__ABOUT THIS EXERCISE__. Every line in the records below between the one holding "PFlushdb | PFlushall" and the one holding "Definition set_flags (f", inclusive, is to be set down exactly; all other lines are to be left out.

__DATA__.
Record effect := mk_effect {
  e_flags : Z;
  e_db : Z;
  e_argv : list bytes;
  e_data : dataset;
  e_keys : list dbkey;
  e_dirty : Z;
  e_also : list redisOp;
  e_reply : reply
}.
Abbreviation behaviour := (Z → Z → Z → list bytes → dataset → effect).

Inductive proc :=
| PMulti | PExec | PDiscard | PWatch | PUnwatch | PFlushdb | PFlushall
| POther (n : other) (f : behaviour).

Record redisCommand := mk_cmd {
  name : bytes; cproc : proc; arity : Z; cflags : Z; getkeys_proc : bool; firstkey : Z }.
Record multiCmd := mk_mc { mc_argv : list bytes; mc_cmd : redisCommand }.

Record client := mk_client {
  flags : Z;
  mstate : list multiCmd;
  watched_keys : list dbkey;
  cdb : Z;
  cargv : list bytes;
  ccmd : option redisCommand;
  creply : list reply
}.

(** [monitors] is [listLength(server.monitors) && !server.loading]. *)
Record server := mk_server {
  clients : gmap cid client;
  data : dataset;
  watchers : gmap dbkey (list cid);
  dirty : Z;
  aof_on : bool;
  aof : list (Z * list bytes);
  repl : list (Z * list bytes);
  also_propagate : list redisOp;
  monitors : bool;
  monitored : list (Z * list bytes);
  touched : list dbkey
}.

(** ** Field updates *)
Definition set_flags (f : Z) (c : client) : client :=
  mk_client f (mstate c) (watched_keys c) (cdb c) (cargv c) (ccmd c) (creply c).
Definition set_mstate (q : list multiCmd) (c : client) : client :=
  mk_client (flags c) q (watched_keys c) (cdb c) (cargv c) (ccmd c) (creply c).
Definition set_watched (w : list dbkey) (c : client) : client :=
  mk_client (flags c) (mstate c) w (cdb c) (cargv c) (ccmd c) (creply c).
Definition set_db (d : Z) (c : client) : client :=
  mk_client (flags c) (mstate c) (watched_keys c) d (cargv c) (ccmd c) (creply c).
Definition set_argv (a : list bytes) (c : client) : client :=
  mk_client (flags c) (mstate c) (watched_keys c) (cdb c) a (ccmd c) (creply c).
Definition set_cmd (m : option redisCommand) (c : client) : client :=
  mk_client (flags c) (mstate c) (watched_keys c) (cdb c) (cargv c) m (creply c).
Definition add_reply (r : reply) (c : client) : client :=
  mk_client (flags c) (mstate c) (watched_keys c) (cdb c) (cargv c) (ccmd c) (creply c ++ [r]).
Definition or_flags (m : Z) (c : client) : client := set_flags (Z.lor (flags c) m) c.
Definition clear_flags (m : Z) (c : client) : client :=
  set_flags (Z.land (flags c) (Z.lnot m)) c.

Definition set_clients (cs : gmap cid client) (s : server) : server :=
  mk_server cs (data s) (watchers s) (dirty s) (aof_on s) (aof s) (repl s) (also_propagate s)
    (monitors s) (monitored s) (touched s).
Definition set_data (d : dataset) (s : server) : server :=
  mk_server (clients s) d (watchers s) (dirty s) (aof_on s) (aof s) (repl s) (also_propagate s)
    (monitors s) (monitored s) (touched s).
Definition set_watchers (w : gmap dbkey (list cid)) (s : server) : server :=
  mk_server (clients s) (data s) w (dirty s) (aof_on s) (aof s) (repl s) (also_propagate s)
    (monitors s) (monitored s) (touched s).
Definition add_dirty (n : Z) (s : server) : server :=
  mk_server (clients s) (data s) (watchers s) (dirty s + n) (aof_on s) (aof s) (repl s)
    (also_propagate s) (monitors s) (monitored s) (touched s).
Definition set_also (l : list redisOp) (s : server) : server :=
  mk_server (clients s) (data s) (watchers s) (dirty s) (aof_on s) (aof s) (repl s) l
    (monitors s) (monitored s) (touched s).
Definition log_touched (ks : list dbkey) (s : server) : server :=
  mk_server (clients s) (data s) (watchers s) (dirty s) (aof_on s) (aof s) (repl s)
    (also_propagate s) (monitors s) (monitored s) (touched s ++ ks).
Definition upd (s : server) (i : cid) (f : client → client) : server :=
  set_clients (alter f i (clients s)) s.

Definition addReply (s : server) (i : cid) (r : reply) : server := upd s i (add_reply r).
Definition addReplyError (s : server) (i : cid) (msg : string) : server :=
  addReply s i (RErr msg).
(* ===== verification/Query.v ===== *)
(** * Requests ([redis-3.2/src/networking.c])

    How the server reads requests: [readQueryFromClient] reads from the socket
    into the query buffer, [processInputBuffer] takes commands out of it, in
    the inline form ([processInlineBuffer]) or the multi bulk form
    ([processMultibulkBuffer]), and calls [processCommand] for each.  The
    query buffer is the byte string its sds holds (the component [Sds] proves
    what the sds functions do to byte strings).

    [processCommand] and [clientsArePaused] are parameters; the state of the
    rest of the server is of any type [X].  The writer of requests is
    [catAppendOnlyGenericCommand] of [aof.c].

    [None] is a failed assertion, an access out of bounds or a loop that has
    not ended. *)

From S2P Require Import Prelude Decimal Util SdsText Multi.

Definition CLIENT_SLAVE : Z := Z.shiftl 1 0.
Definition CLIENT_BLOCKED : Z := Z.shiftl 1 4.
Definition CLIENT_ASKING : Z := Z.shiftl 1 9.
Definition CLIENT_REPLY_SKIP_NEXT : Z := Z.shiftl 1 23.
Definition CLIENT_REPLY_SKIP : Z := Z.shiftl 1 24.
Definition PROTO_REQ_INLINE : Z := 1.
Definition PROTO_REQ_MULTIBULK : Z := 2.
Definition PROTO_IOBUF_LEN : Z := 1024 * 16.
Definition PROTO_INLINE_MAX_SIZE : Z := 1024 * 64.
Definition PROTO_MBULK_BIG_ARG : Z := 1024 * 32.
Definition PROTO_MAX_QUERYBUF_LEN : Z := 1024 * 1024 * 1024.

(** The protocol errors. *)
Inductive perror :=
| TooBigInline | UnbalancedQuotes | TooBigMbulkCount | InvalidMbulkLength | TooBigBulkCount
| ExpectedDollar (got : Z) | InvalidBulkLength.

(** [argv] holds [argc] arguments in an array of [alloc] slots. *)
Record qclient := mk_q {
  querybuf : list Z;
  qflags : Z;
  reqtype : Z;
  multibulklen : Z;
  bulklen : Z;
  argv : list bytes;
  alloc : Z;
  errors : list perror
}.
Lemma pupd_same i f s c :
  reg_ok s → pclients s !! i = Some c → subs (f c) = subs c →
  ∃ s', pupd i f s = Some s' ∧ becomes i (f c) s s'.
Proof. intros H Hc E. unfold pupd. rewrite Hc. eexists. split; [done|]. by eapply becomes_same. Qed.

Lemma becomes_id i c s : reg_ok s → pclients s !! i = Some c → becomes i c s s.
Proof. intros H Hc. split; [done| |done..]. by rewrite insert_id. Qed.

Lemma then_upd i f c1 s s1 :
  becomes i c1 s s1 → subs (f c1) = subs c1 →
  ∃ s', pupd i f s1 = Some s' ∧ becomes i (f c1) s s'.
Proof.
  intros H E. pose proof (becomes_lookup _ _ _ _ H) as Hc.
  destruct (pupd_same i f s1 c1) as (s' & Hs' & Hb); [by apply H|done|done|].
  exists s'. split; [done|]. by eapply becomes_trans.
Qed.

Lemma then_notify i (b : bool) l c1 s s1 :
  becomes i c1 s s1 →
  ∃ s', (if b then addReplies i l s1 else Some s1) = Some s' ∧
        becomes i (if b then say l c1 else c1) s s'.
Proof. intros H. destruct b; [by apply then_upd|by exists s1]. Qed.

__TASK SOLUTION__.
| PMulti | PExec | PDiscard | PWatch | PUnwatch | PFlushdb | PFlushall
| POther (n : other) (f : behaviour).

Record redisCommand := mk_cmd {
  name : bytes; cproc : proc; arity : Z; cflags : Z; getkeys_proc : bool; firstkey : Z }.
Record multiCmd := mk_mc { mc_argv : list bytes; mc_cmd : redisCommand }.

Record client := mk_client {
  flags : Z;
  mstate : list multiCmd;
  watched_keys : list dbkey;
  cdb : Z;
  cargv : list bytes;
  ccmd : option redisCommand;
  creply : list reply
}.

(** [monitors] is [listLength(server.monitors) && !server.loading]. *)
Record server := mk_server {
  clients : gmap cid client;
  data : dataset;
  watchers : gmap dbkey (list cid);
  dirty : Z;
  aof_on : bool;
  aof : list (Z * list bytes);
  repl : list (Z * list bytes);
  also_propagate : list redisOp;
  monitors : bool;
  monitored : list (Z * list bytes);
  touched : list dbkey
}.

(** ** Field updates *)
Definition set_flags (f : Z) (c : client) : client :=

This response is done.